Nobody handles a problem they don't see or won't acknowledge.
Not recognizing the problem and or misunderstanding the subsequent consequences will engender some pretty awful decision making. How do we make the consequences of unprotected sex clear? How can this most sensitive of issues be addressed and the number of new cases lowered and or eliminated?
Of all the things that were mentioned in my previous post regarding staying HIV-, the final one, making our health a priority, is by far the most important and the single most difficult concept to change.
Perhaps someone will admit to sleeping with men and even enjoying it on certain occasions. But getting men, both young and old, to get tested and stay healthy is another challenge in and of itself. While I would love to take older men to task for not knowing or in some cases flat-out lying about their status, I have no understanding of this type of trickery or deceit.
With our younger generation, I am aware that many of them have only seen one side of this epidemic. In my discussions with some young folk, they honestly think that it is no worse than a cold.
You just take a pill daily and you will be fine. Rather than trot out all the things that you can do and the type of access/resources you will have once you become infected, it would be easier to not become infected and usher in a new reinvigorated approach to prevention.
Prevention, however, requires that we do things we are most uncomfortable with: discussing sexuality and making the lives of young black males significant.

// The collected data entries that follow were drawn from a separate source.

Definition init_general (arg : string) (argv : list string) (s : Settings) : W (nat * Settings) :=
  if String.eqb arg "-d" then
    match argv with
    | _ :: x :: _ => ret (2%nat, set_debugArgs x s)
    | _ => ret (1%nat, set_debugArgs "+" s)
    end
  else if String.eqb arg "-rs" then x <-- operand argv;; call (RandomInit (atoi x));;; ret (2%nat, set_randomYield s)
  else if String.eqb arg "-P" then x <-- operand argv;; ret (1%nat, if String.eqb x "RAND" then set_PRand s else s)
  else if String.eqb arg "-ns" then x <-- operand argv;; ret (2%nat, set_numServers (atoi x) s)
  else ret (1%nat, s).

Definition init_network (arg : string) (argv : list string) (argCount : nat) (s : Settings) : W (nat * Settings) :=
  if String.eqb arg "-l" then x <-- operand argv;; ret (2%nat, set_rely (atof x) s)
  else if String.eqb arg "-m" then x <-- operand argv;; ret (2%nat, set_netname (atoi x) s)
  else ret (argCount, s).

Definition init_turn (argv : list string) (s : Settings) : W (nat * Settings) :=
  let arg := hd "" argv in
  r <-- init_general arg argv s;;
  let '(argCount, s) := r in
  let s := if USER_PROGRAM B && String.eqb arg "-s" then set_debugUserProg s else s in
  let s := if FILESYS_NEEDED B && String.eqb arg "-f" then set_format s else s in
  if NETWORK B then init_network arg argv argCount s else ret (argCount, s).

Definition new_lock (variable title : string) : Call := New variable "Lock" [Text title].
(* ===== verification/PostFacts.v ===== *)
(** * Delivery of mail

    The specification of network/post.h: mail is delivered in order, each letter at
    most once and uncorrupted, to the box it is addressed to; it may be lost by the
    network only. The invariant follows a letter from the socket through the device
    and the postal worker to the box. *)

From S2P Require Import Prelude NachosList Interrupt Clock Machine Disk Ints OpenFile SynchList Network Post.

(** ** Letters *)

(** What is delivered: the headers and the bytes of the message. *)
Definition letter : Type := PacketHeader * MailHeader * list Z.

Definition box_of (x : letter) : Z := m_to x.1.2.

(** A letter that machine [a] may get. *)
Record letter_ok (a : Z) (x : letter) : Prop := {
  lo_packet : is_packet_header x.1.1;
  lo_to : p_to x.1.1 = a;
  lo_length : p_length x.1.1 = m_length x.1.2 + 12;
  lo_box : 0 <= m_to x.1.2 < nBoxes;
  lo_from : is_i32 (m_from x.1.2);
  lo_size : 0 <= m_length x.1.2 <= 40;
  lo_body : Z.of_nat (length x.2) = m_length x.1.2
}.

Section Formats.
Variable big : bool.

Definition mail_letter (m : Mail) : letter := (pktHdr m, mailHdr m, take (Z.to_nat (m_length (mailHdr m))) (data m)).

(** The bytes after a packet header, read back. *)
Definition payload_letter (h : PacketHeader) (bs : list Z) : letter :=
  let m := mail_header_of big (take 12 bs) in (h, m, take (Z.to_nat (m_length m)) (drop 12 bs)).

Definition wire_letter (d : list Z) : letter := payload_letter (packet_header_of big (take 12 d)) (drop 12 d).

Definition mail_ok (a box : Z) (m : Mail) : Prop :=
  letter_ok a (mail_letter m) /\ box_of (mail_letter m) = box /\ length (data m) = 40%nat.

(** [bs] starts with the letter's header and body. *)
Definition payload (x : letter) (bs : list Z) : Prop := exists rest, bs = mail_bytes big x.1.2 ++ x.2 ++ rest.

Definition wire_ok (a : Z) (d : list Z) : Prop :=
  letter_ok a (wire_letter d) /\ length d = 64%nat /\
  exists bs, d = packet_bytes big (wire_letter d).1.1 ++ bs /\ payload (wire_letter d) bs.
(* ===== verification/Passport.v ===== *)
(** * The passport office (threads/threadtest.cc, threads/clerk.h and its siblings)

    The kernel program of option -P2: customers and senators are threads that stand
    in lines for four kinds of clerks, which are threads too, and a manager wakes
    clerks, counts money and closes the office. Every function that calls a lock, a
    condition or Yield is a program of ThreadProg.v, with the code between two calls
    as one event; the functions without such calls are Gallina functions. Messages
    on the screen are left out. PassportFacts.v has the theorems. *)

From S2P Require Import Prelude ThreadProg.

(** ** Names *)

Inductive kind := App | Pic | Pass | Cash.

Inductive ClerkState := CLERK_FREE | CLERK_BUSY | CLERK_BREAK.

(** The locks; [clerkLock] is a member of each clerk. *)
Inductive lock :=
| SystemLock | passPortLock | clerkLineLock | moneyLock | senatorLock | outsideLock
| clerkLock (k : kind) (i : Z).

(** The condition variables; the last four are members of each clerk. *)
Inductive cv :=
| SystemCondition | senatorCV | customersCV
| clerkLineCV (k : kind) (i : Z) | clerkBribeLineCV (k : kind) (i : Z) | senatorLineCV (k : kind) (i : Z)
| clerkCV (k : kind) (i : Z).

(** The threads: the one that runs the menu, the manager and the people. *)
Inductive actor :=
| Menu | TheManager | ClerkOf (k : kind) (i : Z) | CustomerOf (i : Z) | SenatorOf (i : Z).

#[export] Instance kind_eq_dec : EqDecision kind.
Proof. solve_decision. Defined.
#[export] Instance ClerkState_eq_dec : EqDecision ClerkState.
Proof. solve_decision. Defined.
#[export] Instance lock_eq_dec : EqDecision lock.
Proof. solve_decision. Defined.
#[export] Instance cv_eq_dec : EqDecision cv.
Proof. solve_decision. Defined.
#[export] Instance actor_eq_dec : EqDecision actor.
Proof. solve_decision. Defined.

Definition number_of (k : kind) : nat := match k with App => 0 | Pic => 1 | Pass => 2 | Cash => 3 end.
Definition kind_of (n : nat) : kind := match n with O => App | 1%nat => Pic | 2%nat => Pass | _ => Cash end.

#[export] Instance kind_countable : Countable kind.
Proof. apply (inj_countable' number_of kind_of). by intros []. Defined.
(* ===== verification/RemoteOffice.v ===== *)
(** * The passport office as processes of many machines (test/setup.h, customer.c,
      senator.c, appclerk.c, picclerk.c, passclerk.c, cashier.c, manager.c)

    The user programs of the last project: every person is a process of its own, on
    any machine, and the office is locks, condition variables and monitor variables
    on the server. A process is a program of ThreadProg.v: each system call is one
    event, so that processes change over between any two of them. The text of the
    messages is left out; the lock around them is not. RemoteFacts.v has the order of
    the locks, Distributed.v the server under such programs, ServerOffice.v the
    office on the server. *)

From S2P Require Import Prelude ThreadProg.

Definition NUM_CUSTOMERS : Z := 7.
Definition NUM_APPCLERKS : Z := 3.
Definition NUM_PICCLERKS : Z := 3.
Definition NUM_PASSCLERKS : Z := 3.
Definition NUM_CASHIERS : Z := 3.
Definition NUM_SENATORS : Z := 1.

Inductive kind := App | Pic | Pass | Cash.
Inductive visitor := Customer | Senator.

Definition numClerks (k : kind) : Z :=
  match k with App => NUM_APPCLERKS | Pic => NUM_PICCLERKS | Pass => NUM_PASSCLERKS | Cash => NUM_CASHIERS end.
Definition numVisitors (v : visitor) : Z := match v with Customer => NUM_CUSTOMERS | Senator => NUM_SENATORS end.

(** Those who draw a number when they start. *)
Inductive who := Visitor (v : visitor) | Clerk (k : kind).

(** ** The server's objects *)

Inductive lock :=
| indexLock (w : who)    (* custLock, senLock, appLock, picLock, passLock, cashLock *)
| lineLock | moneyLock | senatorLock | outsideLock | outputLock
| clerkLock (k : kind) (i : Z).

Inductive cv :=
| senatorCV | customerCV
| lineCV (k : kind) (i : Z) | bribeLineCV (k : kind) (i : Z) | senatorLineCV (k : kind) (i : Z) | clerkCV (k : kind) (i : Z).

Inductive mvar :=
| indexOf (w : who)
| senatorFlag | doneFlag
| money (v : visitor) | arrived (v : visitor) | outside (v : visitor) | social (v : visitor) | picture (v : visitor)
| passport (v : visitor) | paid (v : visitor)
| clerkMoney (k : kind) | lineCount (k : kind) | bLineCount (k : kind) | toFile (k : kind) | senInLine (k : kind) | state (k : kind)
| picLiked.

(** The processes: the manager, and the [n]-th process that runs the program of a
    visitor or a clerk. *)
Inductive actor := TheManager | Person (w : who) (n : nat).

#[export] Instance kind_eq_dec : EqDecision kind.
Proof. solve_decision. Defined.
#[export] Instance visitor_eq_dec : EqDecision visitor.
Proof. solve_decision. Defined.
#[export] Instance who_eq_dec : EqDecision who.
Proof. solve_decision. Defined.
#[export] Instance lock_eq_dec : EqDecision lock.
Proof. solve_decision. Defined.
#[export] Instance cv_eq_dec : EqDecision cv.
Proof. solve_decision. Defined.
#[export] Instance mvar_eq_dec : EqDecision mvar.
Proof. solve_decision. Defined.
#[export] Instance actor_eq_dec : EqDecision actor.
Proof. solve_decision. Defined.

Definition kind_number (k : kind) : nat := match k with App => 0 | Pic => 1 | Pass => 2 | Cash => 3 end.
Definition kind_of (n : nat) : kind := match n with O => App | 1%nat => Pic | 2%nat => Pass | _ => Cash end.

#[export] Instance kind_countable : Countable kind.
Proof. apply (inj_countable' kind_number kind_of). by intros []. Defined.

#[export] Instance who_countable : Countable who.
Proof.
  apply (inj_countable' (fun w => match w with Visitor Customer => inl true | Visitor Senator => inl false | Clerk k => inr k end)
    (fun x => match x with inl true => Visitor Customer | inl false => Visitor Senator | inr k => Clerk k end)).
  by intros [[]|].
Defined.

#[export] Instance lock_countable : Countable lock.
Proof.
  apply (inj_countable'
    (fun l => match l with
      | lineLock => inl 0%nat | moneyLock => inl 1%nat | senatorLock => inl 2%nat | outsideLock => inl 3%nat | outputLock => inl 4%nat
      | indexLock w => inr (inl w) | clerkLock k i => inr (inr (k, i)) end)
    (fun x => match x with
      | inl 0%nat => lineLock | inl 1%nat => moneyLock | inl 2%nat => senatorLock | inl 3%nat => outsideLock | inl _ => outputLock
      | inr (inl w) => indexLock w | inr (inr (k, i)) => clerkLock k i end)).
  by intros [].
Defined.

#[export] Instance cv_countable : Countable cv.
Proof.
  apply (inj_countable'
    (fun c => match c with
      | senatorCV => inl 0%nat | customerCV => inl 1%nat
      | lineCV k i => inr (0%nat, (k, i)) | bribeLineCV k i => inr (1%nat, (k, i))
      | senatorLineCV k i => inr (2%nat, (k, i)) | clerkCV k i => inr (3%nat, (k, i)) end)
    (fun x => match x with
      | inl 0%nat => senatorCV | inl _ => customerCV
      | inr (0%nat, (k, i)) => lineCV k i | inr (1%nat, (k, i)) => bribeLineCV k i
      | inr (2%nat, (k, i)) => senatorLineCV k i | inr (_, (k, i)) => clerkCV k i end)).
  by intros [].
Defined.

#[export] Instance actor_countable : Countable actor.
Proof.
  apply (inj_countable' (fun a => match a with TheManager => None | Person w n => Some (w, n) end)
    (fun x => match x with None => TheManager | Some (w, n) => Person w n end)).
  by intros [].
Defined.

(** ** Setup: the names

    A name, its length, and the number that the system call adds to it. *)

Definition clerk_name (k : kind) : string :=
  match k with App => "AppClerk" | Pic => "PicClerk" | Pass => "PassClerk" | Cash => "Cashier" end.
Definition clerk_length (k : kind) : Z := match k with App => 8 | Pic => 8 | Pass => 9 | Cash => 7 end.
Definition visitor_name (v : visitor) : string := match v with Customer => "Customer" | Senator => "Senator" end.
Definition short_name (w : who) : string :=
  match w with
  | Visitor Customer => "Cust" | Visitor Senator => "Sen" | Clerk App => "App" | Clerk Pic => "Pic" | Clerk Pass => "Pass" | Clerk Cash => "Cash"
  end.
Definition short_length (w : who) : Z := Z.of_nat (String.length (short_name w)).

Definition lock_name (l : lock) : string * Z * Z :=
  match l with
  | indexLock w => (short_name w +:+ "Lock", short_length w + 4, 0)
  | lineLock => ("LineLock", 8, 0)
  | moneyLock => ("MoneyLock", 9, 0)
  | senatorLock => ("SenatorLock", 11, 0)
  | outsideLock => ("OutsideLock", 11, 0)
  | outputLock => ("OutputLock", 10, 0)
  | clerkLock k i => (clerk_name k +:+ "Lock", clerk_length k + 4, i + 1)
  end.

Definition cv_name (c : cv) : string * Z * Z :=
  match c with
  | senatorCV => ("SenatorCV", 9, 0)
  | customerCV => ("CustomerCV", 10, 0)
  | lineCV k i => (clerk_name k +:+ "Line", clerk_length k + 4, i + 1)
  | bribeLineCV k i => (clerk_name k +:+ "BLine", clerk_length k + 5, i + 1)
  | senatorLineCV k i => (clerk_name k +:+ "SLine", clerk_length k + 5, i + 1)
  | clerkCV k i => (clerk_name k +:+ "CV", clerk_length k + 2, i + 1)
  end.

(** For the variables of cashiers and for most of the senator's, the length counts
    the zero at the end, too. *)
Definition one_more (k : kind) : Z := match k with Cash => 1 | _ => 0 end.

Definition mv_name (v : mvar) : string * Z * Z :=
  let of_clerk k (s : string) n := (clerk_name k +:+ s, clerk_length k + n + one_more k, 0) in
  match v with
  | indexOf w => (short_name w +:+ "Index", short_length w + 5, 0)
  | senatorFlag => ("SenatorFlag", 11, 0)
  | doneFlag => ("DoneFlag", 8, 0)
  | money Customer => ("CustomerMoney", 13, 0)
  | money Senator => ("SenatorMoney", 12, 0)
  | arrived v => (visitor_name v +:+ "Arrived", 15, 0)
  | outside v => (visitor_name v +:+ "Outside", 15, 0)
  | social v => (visitor_name v +:+ "Social", 14, 0)
  | picture v => (visitor_name v +:+ "Picture", 15, 0)
  | passport v => (visitor_name v +:+ "Passport", 16, 0)
  | paid v => (visitor_name v +:+ "Paid", 12, 0)
  | clerkMoney k => of_clerk k "Money" 5
  | lineCount k => of_clerk k "LineCount" 9
  | bLineCount k => of_clerk k "BLineCount" 10
  | toFile k => of_clerk k "ToFile" 6
  | senInLine k => of_clerk k "SenInLine" 9
  | state k => of_clerk k "State" 5
  | picLiked => ("PicClerkPicLiked", 16, 0)
  end.

Definition mv_size (v : mvar) : Z :=
  match v with
  | indexOf _ | senatorFlag | doneFlag => 1
  | money v | arrived v | outside v | social v | picture v | passport v | paid v => numVisitors v
  | clerkMoney k | lineCount k | bLineCount k | toFile k | senInLine k | state k => numClerks k
  | picLiked => NUM_PICCLERKS
  end.

(** ** State: the monitor variables

    What CreateMV, GetMV and SetMV of network/nettest.cc do with the arrays of the
    server, as the processes see it. [None]: nobody has made the variable yet. Values
    and positions are chars of the messages; out of range, the server answers -1 and
    sets nothing. ServerOffice.v, [get_on_server] and [set_on_server]: the messages of
    the system calls, handled by the server, do this. *)

Definition Variables : Type := mvar -> option (list Z).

Do we really think screaming abstinence is going to work ?
Have you ever seen a young person follow the wise and insightful mutterings of an elder? Rarely. Why not attack from this standpoint: You may or may not be ready for sexual activity and here are some of the consequences of sex both protected and not. If you still feel the need to be sexual, then here is how you indulge intelligently.
What would it require of us to make sure that our young people recognize that staying healthy is a choice?
What does it say of our community when we are willing to ship our boys off to risk their lives in war and yet refuse to encourage and support them in learning their HIV status?
If you have children, you have had unprotected sex. Why is this never brought up when there is mention of an unplanned pregnancy or social disease? My hustler friend was very worried at one point about an unplanned and unwanted pregnancy.
I asked him: If you've fathered a child and you're still tricking how are you protecting yourself or the people you are with?
He had no answer.
Staying healthy and uninfected was not a concern. Without a strong sense of staying healthy and disease free, the decision to raw dog/hope for the best and trust that you would know if a person is sick, can lead to some very troubling decisions.
Moving beyond not taking care of ourselves into some serious self-care means going from surviving to thriving.
As a mentor, I can offer the insight that is steeped in knowing how young people think and behave. I can give the "think of your future" nonsense a rest. I can actually "listen" to them give me the reasons and thinking behind their decisions. I can make self care something they witness by modeling it for them via my behavior.
I can listen to their very valid and perhaps a little bit shocking reasons for not offering themselves care and intervene with suggestions. I can show films where people had to make some serious hardcore choices.
Ultimately, I can create a documentary that deals with finding 1,000 young men who know their status and then point them toward resources that either prevent infection or help them navigate the terrain that goes along with being newly infected.